Death sentences linked to history of lynching in states

September 26, 2005

COLUMBUS , Ohio - States that sentence the most criminals to death also tend to be the states that had the most lynchings in the past, a new study suggests.

Researchers found that the number of death sentences for all criminals - Black and white - were higher in states with a history of lynchings. But the link was even stronger when only Black death sentences were analyzed.

The results may be shocking to many people, but they aren't surprising to sociologists who study the racial aspects of the death penalty, said David Jacobs, co-author of the study and professor of sociology at Ohio State University .

"Our results suggest that the death penalty has become a sort of legal replacement for the lynchings in the past," Jacobs said. "This hasn't been done overtly, and probably no one has consciously made such a decision. But the results show a clear connection."

Another study finding reinforces this idea. Results showed that the number of death sentences in states with the most lynchings increased as the state's population of African Americans grew larger, at least to a certain point. The researchers believe that is because, as their numbers increase, Blacks are seen by the white majority as a growing threat.

Jacobs conducted the study with Jason Carmichael, a graduate student at Ohio State, and Stephanie Kent, assistant professor of sociology at the University of Nevada, Las Vegas.
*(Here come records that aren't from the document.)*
(* ===== verification/PgMap.v ===== *)
(** * Mapping

    What [map_range] of PgTables does, for any hierarchy of levels that satisfies [hier]
    of PgDesc, so for both architectures. *)
From stdpp Require Import base list.
From S2P Require Import Prelude Error Address Region Vma PgDesc PgTables PgInv.
Local Open Scope Z_scope.

Section Map.
Context {MT AT A : Type} (allocate : A -> result Z * A) `{L : PageAllocLaws A allocate}.
Context (pab : Z) (attr_ok : AT -> Prop) (attr_perms : AT -> PtePermissions)
  (pview : Level MT AT -> PtePermissions -> option PtePermissions).
Notation Level := (Level MT AT).
Notation St := (PtState A).
Notation hier := (hier pab attr_ok attr_perms pview).
Implicit Types (l : Level) (ls : list Level) (s : St).

Lemma hier_laws l ls : hier (l :: ls) -> LevelLaws l.
Proof. by inversion 1. Qed.

Lemma hier_index l ls va : hier (l :: ls) -> 0 <= pg_index l va < 512.
Proof. intros H%hier_laws. apply pg_index_range. pose proof (ll_shift l H). lia. Qed.

Lemma pt_inv_child l ls s pa i c : pt_inv allocate (l :: ls) s pa -> 0 <= i < 512 ->
  next_table_address l (tables s pa i) = Some c -> pt_inv allocate ls s c.
Proof.
  intros [(_ & Hc & _) Hd] Hi Hn. split; [by apply (Hc i c)|]. intros t Ht. apply Hd.
  by apply (foot_child l ls _ pa i c).
Qed.

(** The error came from the page allocator. *)
Definition alloc_error (e : KernelError) : Prop := exists a, (allocate a).1 = Err e.

Lemma view_invalid l ls s pa va : LevelLaws l -> next_table_address l (tables s pa (pg_index l va)) = None ->
  is_valid l (tables s pa (pg_index l va)) = false -> view (l :: ls) (tables s) pa va = None.
Proof. intros _ Hn Hv. simpl. by rewrite Hn, Hv. Qed.

Lemma map_at_level_spec l next ls table va s : hier (l :: next :: ls) -> pt_inv allocate (l :: next :: ls) s table ->
  exists r s', map_at_level allocate l table va s = Return (r, s') /\ pt_step allocate (l :: next :: ls) table s s' /\
    (forall va', view (l :: next :: ls) (tables s') table va' = view (l :: next :: ls) (tables s) table va') /\
    match r with
    | Ok c => next_table_address l (tables s' table (pg_index l va)) = Some c
    | Err e => alloc_error e \/ e = MappingError AlreadyMapped /\ view (l :: next :: ls) (tables s) table va <> None
    end.
Proof.
  intros Hh Hi. inversion Hh as [|? ? ? Ll Lk Hsh Hml Hh']; subst. pose proof (hier_laws _ _ Hh') as Ln.
  pose proof (hier_index _ _ va Hh) as Hidx. unfold map_at_level, get_desc.
  set (i := pg_index l va) in *. destruct (next_table_address l (tables s table i)) as [c|] eqn:En.
  { exists (Ok c), s. split; [done|]. split; [apply pt_step_refl, Hi|]. by split. }
  destruct (is_valid l (tables s table i)) eqn:Ev.
  { exists (Err (MappingError AlreadyMapped)), s. split; [done|]. split; [apply pt_step_refl, Hi|]. split; [done|].
    right. split; [done|]. simpl. fold i. by rewrite En, Ev. }
  unfold alloc_table. destruct (allocate (page_alloc s)) as [r a'] eqn:Ea. destruct r as [nt|e]; cbv beta iota zeta; cbn [tables tlb_log page_alloc].
  2: { eexists (Err e), _. split; [reflexivity|].
       destruct (pt_step_same allocate (l :: next :: ls) table s (mkPt (tables s) (tlb_log s) a')) as [Hst Hvw];
         [apply Hi|done|apply (pt_alloc_err _ _ _ Ea)|].
       split; [done|]. split; [done|]. left. exists (page_alloc s). by rewrite Ea. }
  destruct (pt_alloc_ok _ _ _ Ea) as (Hf & Hnf & Htok & Hmono). destruct (Lk nt Htok) as [Hlk Hlu].
  set (s1 := mkPt (zero_table (tables s) nt) (tlb_log s) a').
  destruct (set_desc_spec l s1 table va (new_next_table l nt) true) as (s' & -> & Ha' & Hs');
    [pose proof (ll_shift l Ll); lia|]. fold i in Hs'. ostep.
  assert (Hne : nt <> table) by (intros ->; apply (proj2 Hi table); [by left|done]).
  assert (Htab : forall t j, t <> nt -> (t, j) <> (table, i) -> tables s' t j = tables s t j).
  { intros t j Ht Hj. rewrite Hs', store_ne by (destruct (decide (t = table)) as [->|]; [right; congruence|by left]).
    simpl. unfold zero_table. by destruct (Z.eqb_spec t nt). }
  assert (Hzero : forall j, tables s' nt j = 0).
  { intros j. rewrite Hs', store_ne by (left; congruence). simpl. unfold zero_table. by rewrite Z.eqb_refl. }
  assert (Hent : tables s' table i = new_next_table l nt) by (rewrite Hs'; apply store_eq).
  destruct (ll_invalid next Ln) as [Hz1 Hz2]. unfold INVALID in *.
  destruct (pt_step_link allocate l next ls table s s' i nt) as [Hst Hvw]; try done.
  - split; [done|]. by rewrite Ha'.
  - intros j Hj. rewrite Hzero. split; [unfold usize_ok; lia|done].
  - by rewrite Ha'.
  - by rewrite Hent.
  - by rewrite Hent.
  - eexists (Ok nt), s'. split; [done|]. split; [done|]. split; [|by rewrite Hent].
    intros va'. rewrite Hvw by (by apply (hier_index l (next :: ls))).
    destruct (Z.eqb_spec (pg_index l va') i) as [E|E]; [|done].
    simpl. rewrite Hzero, Hz2, Hz1. fold i in E. by rewrite E, En, Ev.
Qed.
(* ===== verification/PgWalk.v ===== *)
(** * Walking

    What a walk over a region of the page tables does, for any hierarchy that satisfies
    [hier] of PgDesc.  The loop over the entries is verified once, for any operation:
    [Good] is what the operation does to the view of an address of the region, [Keep] how
    the other views are preserved. *)
From stdpp Require Import base list.
From S2P Require Import Prelude Error Address Region Vma PgDesc PgTables PgInv PgMap.
Local Open Scope Z_scope.

(** ** Pages of a range *)

Definition pgs (a b : Z) : list Z := map (fun k => a + PAGE_SIZE * k) (seqZ 0 ((b - a) / PAGE_SIZE)).

Lemma elem_of_pgs a b p : a mod PAGE_SIZE = 0 -> b mod PAGE_SIZE = 0 ->
  p ∈ pgs a b <-> p mod PAGE_SIZE = 0 /\ a <= p < b.
Proof.
  intros Ha Hb. unfold pgs. rewrite list_elem_of_fmap. setoid_rewrite elem_of_seqZ.
  apply Z.div_exact in Ha, Hb; [|unfold PAGE_SIZE; lia..].
  assert (Hd : (b - a) / PAGE_SIZE = b / PAGE_SIZE - a / PAGE_SIZE).
  { rewrite Ha, Hb, <- Z.mul_sub_distr_l, Z.mul_comm, Z.div_mul by (unfold PAGE_SIZE; lia). rewrite <- Ha, <- Hb. done. }
  rewrite Hd. split.
  - intros (k & -> & Hk). split; [|unfold PAGE_SIZE in *; lia].
    rewrite Ha, <- Z.mul_add_distr_l, Z.mul_comm. apply Z.mod_mul. unfold PAGE_SIZE. lia.
  - intros [Hp Hr]. apply Z.div_exact in Hp; [|unfold PAGE_SIZE; lia].
    exists (p / PAGE_SIZE - a / PAGE_SIZE). unfold PAGE_SIZE in *. lia.
Qed.

Lemma pgs_nil a b : b <= a -> pgs a b = [].
Proof.
  intros H. unfold pgs. replace (seqZ 0 ((b - a) / PAGE_SIZE)) with (@nil Z); [done|].
  symmetry. apply seqZ_nil. apply Z.div_le_upper_bound; unfold PAGE_SIZE; lia.
Qed.

Lemma pgs_app a m b : a mod PAGE_SIZE = 0 -> m mod PAGE_SIZE = 0 -> b mod PAGE_SIZE = 0 -> a <= m <= b ->
  pgs a b = pgs a m ++ pgs m b.
Proof.
  intros Ha Hm Hb Hr. apply Z.div_exact in Ha, Hm, Hb; [|unfold PAGE_SIZE; lia..].
  assert (Hd : forall x y, x = PAGE_SIZE * (x / PAGE_SIZE) -> y = PAGE_SIZE * (y / PAGE_SIZE) ->
    (y - x) / PAGE_SIZE = y / PAGE_SIZE - x / PAGE_SIZE).
  { intros x y Hx Hy. rewrite Hx, Hy, <- Z.mul_sub_distr_l, Z.mul_comm, Z.div_mul by (unfold PAGE_SIZE; lia). by rewrite <- Hx, <- Hy. }
  unfold pgs. rewrite !Hd by done. set (x := a / PAGE_SIZE) in *. set (y := m / PAGE_SIZE) in *. set (z := b / PAGE_SIZE) in *.
  assert (x <= y <= z) by (unfold PAGE_SIZE in *; lia).
  replace (z - x) with ((y - x) + (z - y)) by lia. rewrite seqZ_app, map_app by lia. f_equal.
  replace (0 + (y - x)) with (y - x + 0) by lia. rewrite <- (fmap_add_seqZ (y - x) 0), <- list_fmap_compose.
  apply list_fmap_ext. intros _ k _. simpl. unfold compose, PAGE_SIZE in *. lia.
Qed.

Lemma iter_pages_pgs a b : 0 <= a -> a <= b -> b < 2 ^ 64 -> a mod PAGE_SIZE = 0 -> b mod PAGE_SIZE = 0 ->
  iter_pages (mkRegion a (b - a)) = pgs a b.
Proof.
  intros H0 H1 H2 Ha Hb. unfold iter_pages, pgs. simpl. rewrite Z.shiftr_div_pow2 by (unfold PAGE_SHIFT; lia).
  change (2 ^ PAGE_SHIFT) with PAGE_SIZE. apply list_fmap_ext. intros i k Hk%list_elem_of_lookup_2%elem_of_seqZ.
  unfold add_pages. assert (PAGE_SIZE * k <= b - a).
  { apply Z.div_exact in Ha, Hb; [|unfold PAGE_SIZE; lia..]. pose proof (Z.mul_div_le (b - a) PAGE_SIZE ltac:(unfold PAGE_SIZE; lia)).
    unfold PAGE_SIZE in *. lia. }
  unfold umul. rewrite wrap_small by (unfold usize_ok, PAGE_SIZE in *; lia). apply uadd_small; unfold PAGE_SIZE in *; lia.
Qed.

Lemma page_of_eq va p : p mod PAGE_SIZE = 0 -> p <= va < p + PAGE_SIZE -> page_of va = p.
Proof.
  intros Hp Hr. unfold page_of. apply Z.div_exact in Hp; [|unfold PAGE_SIZE; lia].
  pose proof (Z.div_mod va PAGE_SIZE ltac:(unfold PAGE_SIZE; lia)). pose proof (Z.mod_pos_bound va PAGE_SIZE ltac:(unfold PAGE_SIZE; lia)).
  unfold PAGE_SIZE in *. lia.
Qed.

Lemma page_of_spec va : page_of va mod PAGE_SIZE = 0 /\ page_of va <= va < page_of va + PAGE_SIZE.
Proof.
  unfold page_of. pose proof (Z.mod_pos_bound va PAGE_SIZE ltac:(unfold PAGE_SIZE; lia)). split; [|lia].
  rewrite Zminus_mod, Z.mod_mod, Z.sub_diag by (unfold PAGE_SIZE; lia). done.
Qed.

Definition rg (a b : Z) : MemoryRegion := mkRegion a (b - a).

(** ** The loop over the entries *)

Section Walk.
Context {MT AT A X : Type} (allocate : A -> result Z * A) `{L : PageAllocLaws A allocate}.
Context (pab : Z) (attr_ok : AT -> Prop) (attr_perms : AT -> PtePermissions)
  (pview : Level MT AT -> PtePermissions -> option PtePermissions).
Notation Level := (Level MT AT).
Notation St := (PtState A).
Notation hier := (hier pab attr_ok attr_perms pview).
Notation View := (option (Level * Z)).
Context (alloc : St -> result Z * St) (op : WalkOperation A X).
Context (Keep Good : Z -> View -> View -> Prop) (Pre : Z -> View -> Prop) (hstep : View -> X -> Z -> X)
  (errs : KernelError -> Prop).
Hypothesis keep_refl : forall va v, Keep va v v.
Hypothesis keep_trans : forall va v1 v2 v3, Keep va v1 v2 -> Keep va v2 v3 -> Keep va v1 v3.
Hypothesis good_keep : forall va v1 v2 v3, Good va v1 v2 -> Keep va v2 v3 -> Good va v1 v3.
Hypothesis keep_good : forall va v1 v2 v3, Keep va v1 v2 -> Good va v2 v3 -> Good va v1 v3.
Hypothesis pre_keep : forall va v1 v2, Pre va v1 -> Keep va v1 v2 -> Pre va v2.
Hypothesis hstep_keep : forall va v1 v2 x, Keep va v1 v2 -> hstep v1 x va = hstep v2 x va.
Implicit Types (l : Level) (ls : list Level) (s : St) (x : X).

(** [va] and [vb] are in the window of the same table of level [l]. *)
Definition window l (va vb : Z) : Prop := va / 2 ^ (MAP_SHIFT l + 9) = vb / 2 ^ (MAP_SHIFT l + 9).

Definition range_ok l (a b : Z) : Prop :=
  0 <= a < b /\ b <= 2 ^ 48 /\ a mod PAGE_SIZE = 0 /\ b mod PAGE_SIZE = 0 /\ window l a (b - 1).

Definition hfold ls s (table : Z) (ps : list Z) x : X :=
  fold_left (fun x p => hstep (view ls (tables s) table p) x p) ps x.

Definition walk_post l ls (table a b : Z) s x (r : result unit) s' x' : Prop :=
  pt_step allocate (l :: ls) table s s' /\
  match r with
  | Ok _ =>
      (forall va, window l va a ->
        (a <= va < b -> Good va (view (l :: ls) (tables s) table va) (view (l :: ls) (tables s') table va)) /\
        (~ (a <= va < b) -> Keep va (view (l :: ls) (tables s) table va) (view (l :: ls) (tables s') table va))) /\
      x' = hfold (l :: ls) s table (pgs a b) x
  | Err e => errs e /\ forall va, window l va a ->
      (a <= va < b -> Good va (view (l :: ls) (tables s) table va) (view (l :: ls) (tables s') table va) \/
        Keep va (view (l :: ls) (tables s) table va) (view (l :: ls) (tables s') table va)) /\
      (~ (a <= va < b) -> Keep va (view (l :: ls) (tables s) table va) (view (l :: ls) (tables s') table va))
  end.

Definition walk_pre l ls (table a b : Z) s : Prop :=
  pt_inv allocate (l :: ls) s table /\ forall va, a <= va < b -> Pre va (view (l :: ls) (tables s) table va).

(** What has to be shown of the operation at the last level and at an entry. *)
Definition leaf_spec : Prop := forall l table a b s x, hier [l] -> range_ok l a b -> walk_pre l [] table a b s ->
  exists s' x', walk_leaf l table (pgs a b) op (s, x) = Return (s', x') /\ walk_post l [] table a b s x (Ok tt) s' x'.

Definition entry_spec : Prop := forall l next ls table a b s x E, hier (l :: next :: ls) -> range_ok l a b ->
  E mod 2 ^ MAP_SHIFT l = 0 -> window l E a -> a < E + 2 ^ MAP_SHIFT l -> E < b ->
  pt_inv allocate (l :: next :: ls) s table ->
  (forall va, a <= va < b -> E <= va < E + 2 ^ MAP_SHIFT l -> Pre va (view (l :: next :: ls) (tables s) table va)) ->
  exists r s1, walk_entry alloc l next table (rg a b) op E s = Return (r, s1) /\
    pt_step allocate (l :: next :: ls) table s s1 /\
    match r with
    | Ok (Some c) => next_table_address l (tables s1 table (pg_index l E)) = Some c /\
        forall va, Keep va (view (l :: next :: ls) (tables s) table va) (view (l :: next :: ls) (tables s1) table va)
    | Ok None => forall va, window l va a ->
        (E <= va < E + 2 ^ MAP_SHIFT l -> a <= va < b ->
          Good va (view (l :: next :: ls) (tables s) table va) (view (l :: next :: ls) (tables s1) table va) /\
          hstep (view (l :: next :: ls) (tables s) table va) x va = x) /\
        (~ (E <= va < E + 2 ^ MAP_SHIFT l /\ a <= va < b) ->
          Keep va (view (l :: next :: ls) (tables s) table va) (view (l :: next :: ls) (tables s1) table va))
    | Err e => errs e /\
        forall va, Keep va (view (l :: next :: ls) (tables s) table va) (view (l :: next :: ls) (tables s1) table va)
    end.

Hypothesis Hleaf : leaf_spec.
Hypothesis Hentry : entry_spec.

Lemma hfold_app ls s table ps qs x : hfold ls s table (ps ++ qs) x = hfold ls s table qs (hfold ls s table ps x).
Proof. unfold hfold. apply fold_left_app. Qed.

Lemma hfold_ext ls ls' s s' table table' ps x : (forall p y, p ∈ ps ->
    hstep (view ls (tables s) table p) y p = hstep (view ls' (tables s') table' p) y p) ->
  hfold ls s table ps x = hfold ls' s' table' ps x.
Proof.
  unfold hfold. revert x. induction ps as [|p ps IH]; intros x H; [done|]. simpl. rewrite (H p x) by by left.
  apply IH. intros q y Hq. apply H. by right.
Qed.

Lemma hfold_id ls s table ps x : (forall p, p ∈ ps -> hstep (view ls (tables s) table p) x p = x) ->
  hfold ls s table ps x = x.
Proof.
  unfold hfold. induction ps as [|p ps IH]; intros H; [done|]. simpl. rewrite H by by left.
  apply IH. intros q Hq. apply H. by right.
Qed.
Their results were published in the most recent issue of the American Sociological Review.

For the study, the researchers examined the number of death sentences handed down in each of the mainland 48 states in 1971-72, 1981-82 and 1991-92. They computed lynching rates with data on state lynchings from 1889 to 1931 provided by the National Association for the Advancement of Colored People.

In their analysis, the researchers used a widely accepted statistical technique that allowed them to take into account the fact that the death penalty is not legal in all states and, even where it is legal, it is not always used.

They also took into account a wide variety of factors that also affect the number of death sentences given in a state, such as the overall crime and murder rates, unemployment rates, and fundamentalist church memberships.

To confirm their findings, the researchers repeated their analyses using a separate, and perhaps more reliable, data set on the number of lynchings that occurred in 10 Southern states.

In both cases, the findings showed a clear link between the number of lynchings, the proportions of African Americans in the states, and the number of death sentences.

"We found that violent acts in the distant past still seemed to be linked to current legal decisions about who will live and who will die," Jacobs said.

Why do the number of death sentences increase for white criminals as well as Blacks in states with a history of lynching?

"If there was clear discrimination against Blacks in death penalty sentencing, then the Supreme Court might again rule that the death penalty is unconstitutional," Jacobs said. "So there may be an effort to not discriminate when imposing the death penalty. While the connection between lynchings and death sentences is strongest when only Black death sentences are considered, the connection between lynchings in the past and contemporary death sentences is present for both Blacks and whites."

The findings also showed that the number of death sentences increases in states after a growth in the population of Blacks. But the number of death sentences begins to go down once the population of African Americans reaches a threshold of about 20 to 22 percent.

"Probably at that point, Blacks have enough votes and political influence within states to reduce the number of death sentences," Jacobs said.

The results of the study suggest that the United States is still a product of its past, Jacobs said.

"Historical events continue to influence the current behavior of important social institutions. But the main point is that our findings do not support claims that the death penalty is administered in a color-blind fashion."